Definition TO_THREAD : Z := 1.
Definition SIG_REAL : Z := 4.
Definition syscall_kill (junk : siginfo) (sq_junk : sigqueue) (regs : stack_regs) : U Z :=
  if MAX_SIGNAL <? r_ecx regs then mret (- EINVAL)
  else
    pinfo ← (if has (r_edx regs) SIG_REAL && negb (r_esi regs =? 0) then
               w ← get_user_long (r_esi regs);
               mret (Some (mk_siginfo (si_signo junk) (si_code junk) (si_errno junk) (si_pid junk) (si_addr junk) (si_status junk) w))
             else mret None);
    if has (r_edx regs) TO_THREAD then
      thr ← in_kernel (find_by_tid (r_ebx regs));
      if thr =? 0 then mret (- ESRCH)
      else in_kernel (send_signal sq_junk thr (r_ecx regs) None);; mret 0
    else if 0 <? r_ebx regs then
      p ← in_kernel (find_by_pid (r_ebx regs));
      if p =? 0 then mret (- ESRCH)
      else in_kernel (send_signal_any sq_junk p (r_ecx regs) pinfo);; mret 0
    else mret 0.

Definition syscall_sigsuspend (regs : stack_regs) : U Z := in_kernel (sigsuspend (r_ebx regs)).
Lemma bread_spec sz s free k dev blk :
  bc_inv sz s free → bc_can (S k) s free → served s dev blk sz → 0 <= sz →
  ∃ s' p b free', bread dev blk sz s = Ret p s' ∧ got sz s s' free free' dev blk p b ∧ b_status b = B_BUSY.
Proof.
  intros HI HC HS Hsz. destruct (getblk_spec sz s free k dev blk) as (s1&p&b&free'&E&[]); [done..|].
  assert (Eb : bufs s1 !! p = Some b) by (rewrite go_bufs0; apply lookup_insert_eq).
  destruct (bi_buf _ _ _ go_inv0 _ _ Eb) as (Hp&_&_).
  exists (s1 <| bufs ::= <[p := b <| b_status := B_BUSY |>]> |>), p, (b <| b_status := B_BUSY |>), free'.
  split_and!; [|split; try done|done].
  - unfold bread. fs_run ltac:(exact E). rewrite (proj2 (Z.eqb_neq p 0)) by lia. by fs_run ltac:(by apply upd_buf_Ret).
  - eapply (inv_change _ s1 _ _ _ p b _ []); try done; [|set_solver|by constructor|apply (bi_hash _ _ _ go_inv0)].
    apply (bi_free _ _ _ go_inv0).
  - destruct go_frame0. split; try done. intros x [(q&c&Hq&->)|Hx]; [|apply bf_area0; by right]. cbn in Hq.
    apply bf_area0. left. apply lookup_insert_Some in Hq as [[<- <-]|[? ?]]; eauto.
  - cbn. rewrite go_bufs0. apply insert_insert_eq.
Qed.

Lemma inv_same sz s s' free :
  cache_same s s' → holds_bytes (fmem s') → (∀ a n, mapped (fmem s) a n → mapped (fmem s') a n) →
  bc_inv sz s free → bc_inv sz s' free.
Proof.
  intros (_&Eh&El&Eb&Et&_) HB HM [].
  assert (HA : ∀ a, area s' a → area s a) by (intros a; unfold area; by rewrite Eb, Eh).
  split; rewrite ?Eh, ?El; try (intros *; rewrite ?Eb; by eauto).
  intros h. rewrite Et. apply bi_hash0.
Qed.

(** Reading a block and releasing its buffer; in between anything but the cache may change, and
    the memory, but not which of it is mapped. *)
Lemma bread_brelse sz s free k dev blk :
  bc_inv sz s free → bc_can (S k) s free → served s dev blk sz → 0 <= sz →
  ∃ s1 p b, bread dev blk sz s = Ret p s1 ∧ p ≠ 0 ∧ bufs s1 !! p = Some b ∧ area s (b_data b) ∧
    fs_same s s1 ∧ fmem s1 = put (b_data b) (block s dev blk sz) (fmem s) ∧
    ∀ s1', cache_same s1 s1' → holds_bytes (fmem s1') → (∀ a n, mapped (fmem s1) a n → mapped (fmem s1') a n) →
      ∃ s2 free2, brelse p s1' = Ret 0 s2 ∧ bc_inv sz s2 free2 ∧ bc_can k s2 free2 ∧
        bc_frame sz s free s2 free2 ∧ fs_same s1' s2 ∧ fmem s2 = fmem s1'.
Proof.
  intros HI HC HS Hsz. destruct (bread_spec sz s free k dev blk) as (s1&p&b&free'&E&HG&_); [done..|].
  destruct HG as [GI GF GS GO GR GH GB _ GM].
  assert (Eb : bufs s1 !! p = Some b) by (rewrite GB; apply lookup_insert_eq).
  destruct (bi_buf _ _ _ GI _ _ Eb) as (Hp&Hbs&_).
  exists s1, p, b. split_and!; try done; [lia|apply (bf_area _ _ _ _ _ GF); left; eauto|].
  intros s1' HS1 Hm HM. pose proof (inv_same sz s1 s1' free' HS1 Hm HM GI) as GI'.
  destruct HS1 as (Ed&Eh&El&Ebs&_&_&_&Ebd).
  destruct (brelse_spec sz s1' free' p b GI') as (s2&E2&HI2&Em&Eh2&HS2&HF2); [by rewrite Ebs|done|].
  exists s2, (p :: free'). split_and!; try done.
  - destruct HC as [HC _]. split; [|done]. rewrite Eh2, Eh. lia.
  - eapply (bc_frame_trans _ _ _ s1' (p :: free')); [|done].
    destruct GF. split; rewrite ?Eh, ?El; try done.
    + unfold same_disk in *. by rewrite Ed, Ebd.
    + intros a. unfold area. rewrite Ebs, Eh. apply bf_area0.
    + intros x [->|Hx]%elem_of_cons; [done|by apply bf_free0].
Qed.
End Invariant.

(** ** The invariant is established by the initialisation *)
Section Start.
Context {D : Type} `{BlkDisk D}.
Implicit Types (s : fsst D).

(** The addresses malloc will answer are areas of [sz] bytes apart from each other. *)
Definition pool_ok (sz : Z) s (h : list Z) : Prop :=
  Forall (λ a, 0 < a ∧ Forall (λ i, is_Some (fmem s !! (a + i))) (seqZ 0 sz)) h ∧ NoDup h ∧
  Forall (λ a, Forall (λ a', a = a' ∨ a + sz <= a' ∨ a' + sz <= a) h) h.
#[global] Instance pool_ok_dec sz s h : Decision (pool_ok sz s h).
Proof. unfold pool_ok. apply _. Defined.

────────

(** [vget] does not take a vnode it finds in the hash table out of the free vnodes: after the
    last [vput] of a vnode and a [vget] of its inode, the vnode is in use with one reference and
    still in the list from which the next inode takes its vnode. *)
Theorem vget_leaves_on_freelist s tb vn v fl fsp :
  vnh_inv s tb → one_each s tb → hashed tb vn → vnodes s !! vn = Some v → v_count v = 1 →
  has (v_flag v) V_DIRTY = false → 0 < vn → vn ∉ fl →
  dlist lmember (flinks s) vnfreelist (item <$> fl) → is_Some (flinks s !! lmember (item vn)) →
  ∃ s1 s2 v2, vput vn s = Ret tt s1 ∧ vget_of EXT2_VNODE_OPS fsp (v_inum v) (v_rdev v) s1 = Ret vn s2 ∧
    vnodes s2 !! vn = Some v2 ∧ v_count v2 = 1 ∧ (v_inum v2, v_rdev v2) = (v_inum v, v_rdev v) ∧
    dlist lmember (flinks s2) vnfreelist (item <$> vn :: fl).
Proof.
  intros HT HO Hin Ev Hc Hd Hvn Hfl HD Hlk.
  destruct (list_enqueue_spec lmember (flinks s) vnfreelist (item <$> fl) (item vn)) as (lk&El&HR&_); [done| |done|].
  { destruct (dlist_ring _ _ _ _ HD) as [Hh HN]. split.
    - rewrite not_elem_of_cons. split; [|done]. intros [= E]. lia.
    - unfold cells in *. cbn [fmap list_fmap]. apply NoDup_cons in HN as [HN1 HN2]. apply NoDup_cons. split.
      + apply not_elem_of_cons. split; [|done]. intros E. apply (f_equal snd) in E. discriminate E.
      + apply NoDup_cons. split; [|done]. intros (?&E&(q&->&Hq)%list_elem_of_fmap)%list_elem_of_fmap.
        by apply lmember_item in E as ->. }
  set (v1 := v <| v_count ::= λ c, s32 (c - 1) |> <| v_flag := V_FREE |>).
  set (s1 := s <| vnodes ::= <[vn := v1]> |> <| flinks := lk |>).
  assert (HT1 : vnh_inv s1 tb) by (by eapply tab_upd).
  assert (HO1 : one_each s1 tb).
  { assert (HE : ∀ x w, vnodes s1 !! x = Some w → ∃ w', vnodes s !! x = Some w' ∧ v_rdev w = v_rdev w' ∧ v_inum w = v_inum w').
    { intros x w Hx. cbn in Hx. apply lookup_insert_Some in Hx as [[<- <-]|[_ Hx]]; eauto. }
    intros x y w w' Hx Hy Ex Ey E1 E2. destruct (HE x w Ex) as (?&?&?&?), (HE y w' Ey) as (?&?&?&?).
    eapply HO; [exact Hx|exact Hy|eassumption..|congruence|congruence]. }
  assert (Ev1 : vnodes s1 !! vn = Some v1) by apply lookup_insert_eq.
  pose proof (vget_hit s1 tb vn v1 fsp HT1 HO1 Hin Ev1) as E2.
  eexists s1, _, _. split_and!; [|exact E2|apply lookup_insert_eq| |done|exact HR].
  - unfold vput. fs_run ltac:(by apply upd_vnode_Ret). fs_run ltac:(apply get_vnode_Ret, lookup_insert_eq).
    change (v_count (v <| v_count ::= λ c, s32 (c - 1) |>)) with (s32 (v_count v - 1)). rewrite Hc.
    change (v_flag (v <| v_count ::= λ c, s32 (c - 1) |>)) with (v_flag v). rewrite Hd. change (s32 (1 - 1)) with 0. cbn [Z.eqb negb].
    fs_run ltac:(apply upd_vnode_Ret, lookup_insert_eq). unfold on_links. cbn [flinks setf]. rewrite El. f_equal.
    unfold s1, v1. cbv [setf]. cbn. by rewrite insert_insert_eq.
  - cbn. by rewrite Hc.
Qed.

────────

*The task:*
Of the lines above, extract only those from the line with "Lemma bread_spec sz" to the line with "intros HI HC HS Hsz. destruct (getblk_spec", both included, exactly as written.

*Solution to this task:*
Lemma bread_spec sz s free k dev blk :
  bc_inv sz s free → bc_can (S k) s free → served s dev blk sz → 0 <= sz →
  ∃ s' p b free', bread dev blk sz s = Ret p s' ∧ got sz s s' free free' dev blk p b ∧ b_status b = B_BUSY.
Proof.
  intros HI HC HS Hsz. destruct (getblk_spec sz s free k dev blk) as (s1&p&b&free'&E&[]); [done..|].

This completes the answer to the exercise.